Cube roots are represented using the symbol \(\sqrt[3]{\cdot}\). To calculate the cube root of any number, you need to understand the principle of reversing cube operations.

• If you know the prime factorization of a number, extracting cube roots becomes easier.
• Remember, cube roots deal with cubes, not squares like in square roots.
• You extract groups of three when simplifying cube roots.

Let’s see how this applies in our example with \( \sqrt[3]{54} \). Since the prime factorization of 54 is \(2 \times 3^3\), the cube root of 54 can simplify by taking one \(3\) out, because \(3\times 3\times 3 = 27\) and 27 is about half of 54. You also have a remainder that stays inside the root, like \(\sqrt[3]{2}\).

Simplifying radicals involves breaking down the expression under the radical symbol into its simplest form. The simpler the form, the easier it is to work with.
When simplifying cube roots and other radicals, aim to make the expression as neat as possible, primarily through factorization.

• Find perfect cubes or squares hidden inside the expression.
• Remove these perfect values from under the radical sign.
• What can't be simplified stays under the radical.

For example, let’s simplify \( \sqrt[3]{y^{10}} \). The cube root translates to dividing the exponent by three. Simplifying gives \(y^{3} \times y^{1/3} \). The \(y^{3}\) can be extracted completely from the radical because it's a perfect cube. But \(y^{1/3}\) remains under the root as it doesn't divide evenly by 3.
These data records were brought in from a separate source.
(* ===== verification/RestoreProps.v ===== *)
(** Exporting a snapshot from the matching thread and restoring it. *)
From stdpp Require Import base numbers gmap list.
From Stdlib Require Import ZArith Lia.
From S2P Require Import Prelude Types OrderBook BookFacts Engine Bytes Protocol Commands Snapshot.
From S2P Require Import RiskConfig MatchingThread Recovery Ownership CoreInv.

(** ** Folding insertions into a map *)

Section insert_all.
Context {A B : Type} (f : A -> Z) (g : A -> B).

Definition insert_all (l : list A) (m : gmap Z B) : gmap Z B :=
  foldl (fun m a => <[f a := g a]> m) m l.

Lemma insert_all_lookup l m i v :
  NoDup (f <$> l) ->
  (insert_all l m !! i = Some v) <->
  (exists a, a ∈ l /\ f a = i /\ g a = v) \/ (i ∉ (f <$> l) /\ m !! i = Some v).
Proof.
  revert m. induction l as [|a l IH]; intros m Hn.
  { simpl. split; [|by intros [(a & ?%not_elem_of_nil & _)|[_ ?]]].
    intros Hm. right. split; [apply not_elem_of_nil|done]. }
  rewrite fmap_cons in Hn. apply NoDup_cons in Hn as [Ha Hn]. cbn [insert_all foldl fmap list_fmap].
  fold (insert_all l (<[f a := g a]> m)). rewrite IH by done. clear IH.
  rewrite not_elem_of_cons. split.
  - intros [(b & Hb & <- & <-)|[Hi Hm]].
    + left. exists b. split; [by right|done].
    + apply lookup_insert_Some in Hm as [[<- <-]|[Hne Hm]].
      * left. exists a. split; [by left|done].
      * right. done.
  - intros [(b & [->|Hb]%elem_of_cons & <- & <-)|[[Hi1 Hi2] Hm]].
    + right. split; [done|]. by rewrite lookup_insert_eq.
    + left. by exists b.
    + right. split; [done|]. by rewrite lookup_insert_ne.
Qed.

End insert_all.

(** ** The fold of [restore] *)

Definition record_snap (t : Tables) (so : SnapshotOrder) : Tables :=
  record_order (so_exchange_id so) (so_session so) (so_client_order_id so) (so_quantity so)
    (o_side (restore_order so)) t.

Lemma restore_fold sos k :
  foldl restore_one k sos =
  mkCore (mkEngine (add_orders (restore_order <$> sos) (core_book k)) (trade_log_ (engine_ k)))
    (foldl record_snap (tables_ k) sos) (last_trade_ticks_ k) (next_exchange_id_ k) (logical_clock_ k).
Proof.
  revert k. induction sos as [|so sos IH]; intros k; [by destruct k as [[? ?] ? ? ? ?]|].
  cbn [foldl fmap list_fmap]. rewrite IH. done.
Qed.

Lemma record_snap_maps sos t :
  owner_of_ (foldl record_snap t sos) = insert_all so_exchange_id so_session sos (owner_of_ t) /\
  client_id_of_ (foldl record_snap t sos) =
    insert_all so_exchange_id so_client_order_id sos (client_id_of_ t) /\
  by_client_id_ (foldl record_snap t sos) =
    insert_all (fun so => key_of (so_session so) (so_client_order_id so)) so_exchange_id sos
      (by_client_id_ t).
Proof.
  revert t. induction sos as [|so sos IH]; intros t; [done|]. cbn [foldl].
  destruct (IH (record_snap t so)) as (-> & -> & ->). done.
Qed.

Lemma record_snap_wf sos t M :
  tables_wf t M -> NoDup (so_exchange_id <$> sos) ->
  (forall so, so ∈ sos -> M !! so_exchange_id so = None) ->
  tables_wf (foldl record_snap t sos)
    (foldl (fun M so => <[so_exchange_id so := restore_order so]> M) M sos).
Proof.
  revert t M. induction sos as [|so sos IH]; intros t M Ht Hn Hf; [done|].
  rewrite fmap_cons in Hn. apply NoDup_cons in Hn as [Hso Hn]. cbn [foldl]. apply IH; [|done|].
  - apply (record_order_wf t M _ _ _ (restore_order so)); [done|]. apply Hf. by left.
  - intros so' Hin. rewrite lookup_insert_ne; [apply Hf; by right|].
    intros He. apply Hso. rewrite He. by apply list_elem_of_fmap_2.
Qed.

(** ** What restoring preserves *)

(** Every resting order can be found by its session and client id: no two of
    them share a key. *)
Definition keys_complete (t : Tables) : Prop :=
  forall id s coid, owner_of_ t !! id = Some s -> client_id_of_ t !! id = Some coid ->
    by_client_id_ t !! key_of s coid = Some id.

(** Equal tables, but for sessions without orders: an empty set and no entry
    are the same to every handler. *)
Record tables_equiv (t u : Tables) : Prop := {
  te_owner : owner_of_ t = owner_of_ u;
  te_client : client_id_of_ t = client_id_of_ u;
  te_remaining : remaining_of_ t = remaining_of_ u;
  te_side : side_of_ t = side_of_ u;
  te_sessions s : default ∅ (session_orders_ t !! s) = default ∅ (session_orders_ u !! s);
  te_by_client : by_client_id_ t = by_client_id_ u;
}.

Lemma restore_export_order t o :
  o_type o = LIMIT -> restore_order (export_order t o) = o.
Proof. destruct o as [? ? ? [] ? ?]; simpl; intros ->; done. Qed.

Lemma all_orders_limit b o : book_wf b -> o ∈ all_orders b -> o_type o = LIMIT.
Proof.
  intros Hw Ho. unfold all_orders in Ho. apply elem_of_app in Ho.
  destruct Hw as (Hb & Ha & _). pose proof (flat_resting _ _ Hb) as Hfb. pose proof (flat_resting _ _ Ha) as Hfa.
  rewrite Forall_forall in Hfb, Hfa. destruct Ho as [Ho|Ho];
    [destruct (Hfb o Ho) as (? & ? & ?)|destruct (Hfa o Ho) as (? & ? & ?)]; naive_solver.
Qed.

Section restore.
Context (k : Core) (Hk : core_inv k) (Hkeys : keys_complete (tables_ k)) (seq : Z).
Let os := all_orders (core_book k).
Let t := tables_ k.
Let sos := export_order t <$> os.

Lemma export_ids : so_exchange_id <$> sos = o_id <$> os.
Proof. unfold sos. rewrite <- list_fmap_compose. done. Qed.

Lemma book_ids : NoDup (o_id <$> os).
Proof. apply book_ids_nodup, (ci_engine k Hk). Qed.

Lemma export_nodup : NoDup (so_exchange_id <$> sos).
Proof. rewrite export_ids. apply book_ids. Qed.

Lemma restored_orders : restore_order <$> sos = os.
Proof.
  unfold sos. rewrite <- list_fmap_compose. rewrite <- (list_fmap_id os) at 2.
  apply list_fmap_ext. intros i o Ho. cbn. apply restore_export_order.
  apply list_elem_of_lookup_2 in Ho. apply (all_orders_limit (core_book k)); [|done].
  apply (ci_engine k Hk).
Qed.

(** A resting order has an owner and a client id, and they are exported. *)
Lemma exported so :
  so ∈ sos <-> exists o, core_orders k !! so_exchange_id so = Some o /\ so = export_order t o.
Proof.
  unfold sos. rewrite list_elem_of_fmap. split.
  - intros (o & -> & Ho). exists o. split; [|done]. apply order_map_some; [apply book_ids|done].
  - intros (o & Ho & ->). exists o. split; [done|]. by apply order_map_lookup in Ho as [? _].
Qed.

Lemma exported_owner so : so ∈ sos -> owner_of_ t !! so_exchange_id so = Some (so_session so).
Proof.
  intros (o & Ho & ->)%exported. cbn in *.
  assert (is_Some (owner_of_ t !! o_id o)) as [s Hs] by (apply (ci_tables k Hk); by rewrite Ho).
  by rewrite Hs.
Qed.

Lemma exported_client so : so ∈ sos -> client_id_of_ t !! so_exchange_id so = Some (so_client_order_id so).
Proof.
  intros (o & Ho & ->)%exported. cbn in *.
  assert (is_Some (client_id_of_ t !! o_id o)) as [s Hs] by (apply (ci_tables k Hk); by rewrite Ho).
  by rewrite Hs.
Qed.

(** A map on the ids of resting orders is what inserting the exports gives. *)
Lemma insert_all_exports {B} (m : gmap Z B) (g : SnapshotOrder -> B) :
  (forall id, is_Some (m !! id) <-> is_Some (core_orders k !! id)) ->
  (forall so, so ∈ sos -> m !! so_exchange_id so = Some (g so)) ->
  insert_all so_exchange_id g sos ∅ = m.
Proof.
  intros Hdom Hval. apply map_eq. intros i. apply option_eq. intros v.
  rewrite insert_all_lookup by apply export_nodup. split.
  - intros [(so & Hso & <- & <-)|[_ Hm]]; [by apply Hval|by rewrite lookup_empty in Hm].
  - intros Hm. left. assert (is_Some (core_orders k !! i)) as [o Ho] by (apply Hdom; by rewrite Hm).
    assert (o_id o = i) as Hid by by apply order_map_lookup in Ho as [_ ?].
    exists (export_order t o). assert (export_order t o ∈ sos) as Hin.
    { apply exported. exists o. cbn. by rewrite Hid. }
    split; [done|]. specialize (Hval _ Hin). cbn in Hval |- *. rewrite Hid in Hval |- *.
    split; [done|]. congruence.
Qed.

Lemma export_keys_nodup :
  NoDup ((fun so => key_of (so_session so) (so_client_order_id so)) <$> sos).
Proof.
  apply NoDup_fmap_2_strong; [|apply (NoDup_fmap_1 so_exchange_id), export_nodup].
  intros x y Hx Hy He.
  pose proof (Hkeys _ _ _ (exported_owner x Hx) (exported_client x Hx)) as H1.
  pose proof (Hkeys _ _ _ (exported_owner y Hy) (exported_client y Hy)) as H2.
  rewrite He in H1. assert (so_exchange_id x = so_exchange_id y) as Hxy by congruence.
  apply exported in Hx as (o & Ho & ->). apply exported in Hy as (o' & Ho' & ->).
  rewrite Hxy in Ho. congruence.
Qed.

Lemma restored_by_client :
  insert_all (fun so => key_of (so_session so) (so_client_order_id so)) so_exchange_id sos ∅ =
  by_client_id_ t.
Proof.
  apply map_eq. intros i. apply option_eq. intros v.
  rewrite insert_all_lookup by apply export_keys_nodup. split.
  - intros [(so & Hso & <- & <-)|[_ Hm]]; [|by rewrite lookup_empty in Hm].
    apply Hkeys; [by apply exported_owner|by apply exported_client].
  - intros Hm. left. destruct (tw_by_client _ _ (ci_tables k Hk) _ _ Hm) as (s & c & H1 & H2 & ->).
    assert (is_Some (core_orders k !! v)) as [o Ho] by (apply (ci_tables k Hk); by rewrite H1).
    assert (o_id o = v) as Hid by by apply order_map_lookup in Ho as [_ ?].
    exists (export_order t o). assert (export_order t o ∈ sos) as Hin.
    { apply exported. exists o. cbn. by rewrite Hid. }
    pose proof (exported_owner _ Hin) as H3. pose proof (exported_client _ Hin) as H4. cbn in H3, H4 |- *.
    split; [done|]. fold t in H1, H2. rewrite Hid in *. rewrite H1, H2. done.
Qed.

Lemma restored_wf : tables_wf (foldl record_snap tables0 sos) (core_orders k).
Proof.
  assert (insert_all so_exchange_id restore_order sos ∅ = core_orders k) as <-.
  { apply insert_all_exports; [done|]. intros so (o & Ho & ->)%exported.
    rewrite Ho, restore_export_order; [done|]. apply order_map_lookup in Ho as [Ho _].
    apply (all_orders_limit (core_book k)); [apply (ci_engine k Hk)|done]. }
  apply record_snap_wf; [apply tables_wf_empty|apply export_nodup|]. intros. apply lookup_empty.
Qed.

Lemma restored_tables : tables_equiv (foldl record_snap tables0 sos) t.
Proof.
  destruct (record_snap_maps sos tables0) as (Ho & Hc & Hb). cbn [tables0 owner_of_ client_id_of_ by_client_id_] in *.
  pose proof (ci_tables k Hk) as Ht. fold t in Ht.
  assert (owner_of_ (foldl record_snap tables0 sos) = owner_of_ t) as Hown.
  { rewrite Ho. apply insert_all_exports; [apply Ht|apply exported_owner]. }
  split.
  - done.
  - rewrite Hc. apply insert_all_exports; [apply Ht|apply exported_client].
  - by rewrite (tw_remaining _ _ restored_wf), (tw_remaining _ _ Ht).
  - by rewrite (tw_side _ _ restored_wf), (tw_side _ _ Ht).
  - intros s. apply leibniz_equiv. intros id.
    by rewrite (tw_sessions _ _ restored_wf), (tw_sessions _ _ Ht), Hown.
  - rewrite Hb. apply restored_by_client.
Qed.

End restore.

Lemma clock_max sos c :
  c <= foldl (fun clock so => if clock <? so_timestamp so then so_timestamp so else clock) c sos /\
  Forall (fun so => so_timestamp so <=
    foldl (fun clock so => if clock <? so_timestamp so then so_timestamp so else clock) c sos) sos.
Proof.
  revert c. induction sos as [|so sos IH]; intros c; [split; [simpl; lia|constructor]|].
  cbn [foldl]. destruct (IH (if c <? so_timestamp so then so_timestamp so else c)) as [H1 H2].
  destruct (Z.ltb_spec c (so_timestamp so)); (split; [lia|]); (constructor; [lia|done]).
Qed.

(** Engine, tables, last price and id counter of a restored export. *)
Lemma restore_exact k seq :
  core_inv k -> keys_complete (tables_ k) ->
  let k' := restore (export_snapshot seq k) core0 in
  engine_ k' = engine_ k /\ tables_equiv (tables_ k') (tables_ k) /\
  last_trade_ticks_ k' = last_trade_ticks_ k /\ next_exchange_id_ k' = next_exchange_id_ k.
Proof.
  intros Hk Hkeys k'. unfold k', restore. cbn [sd_orders export_snapshot sd_last_trade_ticks sd_next_exchange_id].
  rewrite restore_fold. cbn [engine_ tables_ last_trade_ticks_ next_exchange_id_ logical_clock_].
  split_and!; [|by apply restored_tables|done|done].
  fold (core_book k). rewrite restored_orders by done. change (core_book _) with empty_book at 2.
  rewrite add_orders_rebuild by apply (ci_engine k Hk). symmetry. by apply engine_eta, ci_log.
Qed.

(** ** Claims *)

(** C20: [snapshot_restores_state]. Restoring an exported snapshot into a fresh
    thread rebuilds the engine identically (levels, queues, totals, location
    map) and the ownership tables, the last trade price and the id counter,
    and leaves the logical clock no earlier than any resting order, provided
    every resting order could be found by its session and client id before. *)
Theorem snapshot_restores_state (k : Core) (seq : Z) :
  core_inv k -> keys_complete (tables_ k) ->
  let k' := restore (export_snapshot seq k) core0 in
  engine_ k' = engine_ k /\ tables_equiv (tables_ k') (tables_ k) /\
  last_trade_ticks_ k' = last_trade_ticks_ k /\ next_exchange_id_ k' = next_exchange_id_ k /\
  Forall (fun o => o_timestamp o <= logical_clock_ k') (all_orders (core_book k)).
Proof.
  intros Hk Hkeys k'. destruct (restore_exact k seq Hk Hkeys) as (H1 & H2 & H3 & H4). fold k' in H1, H2, H3, H4.
  split_and!; try done. unfold k', restore. cbn [logical_clock_ export_snapshot sd_orders].
  match goal with |- Forall (fun o => _ <= foldl ?f ?c ?l) _ =>
    destruct (clock_max l c) as [_ Hc] end.
  rewrite Forall_fmap in Hc. eapply Forall_impl; [exact Hc|]. done.
Qed.

Definition restore_sample : Core :=
  core_ (run (matching_thread0 risk_config0 None false 0)
    [(mkEnv 1 None, new_order 1 (protocol.mkNewOrder 1 100 10 protocol.Bid protocol.Limit));
     (mkEnv 2 None, new_order 2 (protocol.mkNewOrder 1 100 4 protocol.Ask protocol.Limit));
     (mkEnv 3 None, new_order 2 (protocol.mkNewOrder 2 103 7 protocol.Ask protocol.Limit))]).

Lemma snapshot_restores_state_witness :
  engine_ (restore (export_snapshot 9 restore_sample) core0) = engine_ restore_sample.
Proof.
  apply (snapshot_restores_state restore_sample 9).
  - apply run_inv; [apply core_inv_init|repeat constructor; vm_compute; done|cbn; lia].
  - intros id s coid Ho Hc.
    assert (owner_of_ (tables_ restore_sample) = {[1 := 1; 3 := 2]}) as Hown by (vm_compute; reflexivity).
    rewrite Hown in Ho. apply lookup_insert_Some in Ho as [[<- <-]|[_ [<- <-]%lookup_singleton_Some]];
      vm_compute in Hc; injection Hc as <-; vm_compute; reflexivity.
Defined.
Prime factorization is crucial when dealing with radical expressions. It involves breaking a number into its smallest prime factors. For example, identifying that 54 breaks down into \(2 \times 3^3\). Knowing these factors lets us simplify cube roots or other roots effectively.
Prime factorization is about expressing a number or variable as a product of prime numbers.

• Start dividing the number by the smallest prime (like 2), then move to the next primes if needed (like 3, 5, etc.).
• This process continues until the number is expressed entirely as a product of primes.
• For variables, the same principle of breaking them down by exponents applies.

Remember, prime factorization helps in easily identifying perfect cubes, which simplifies the extraction process when dealing with cube roots.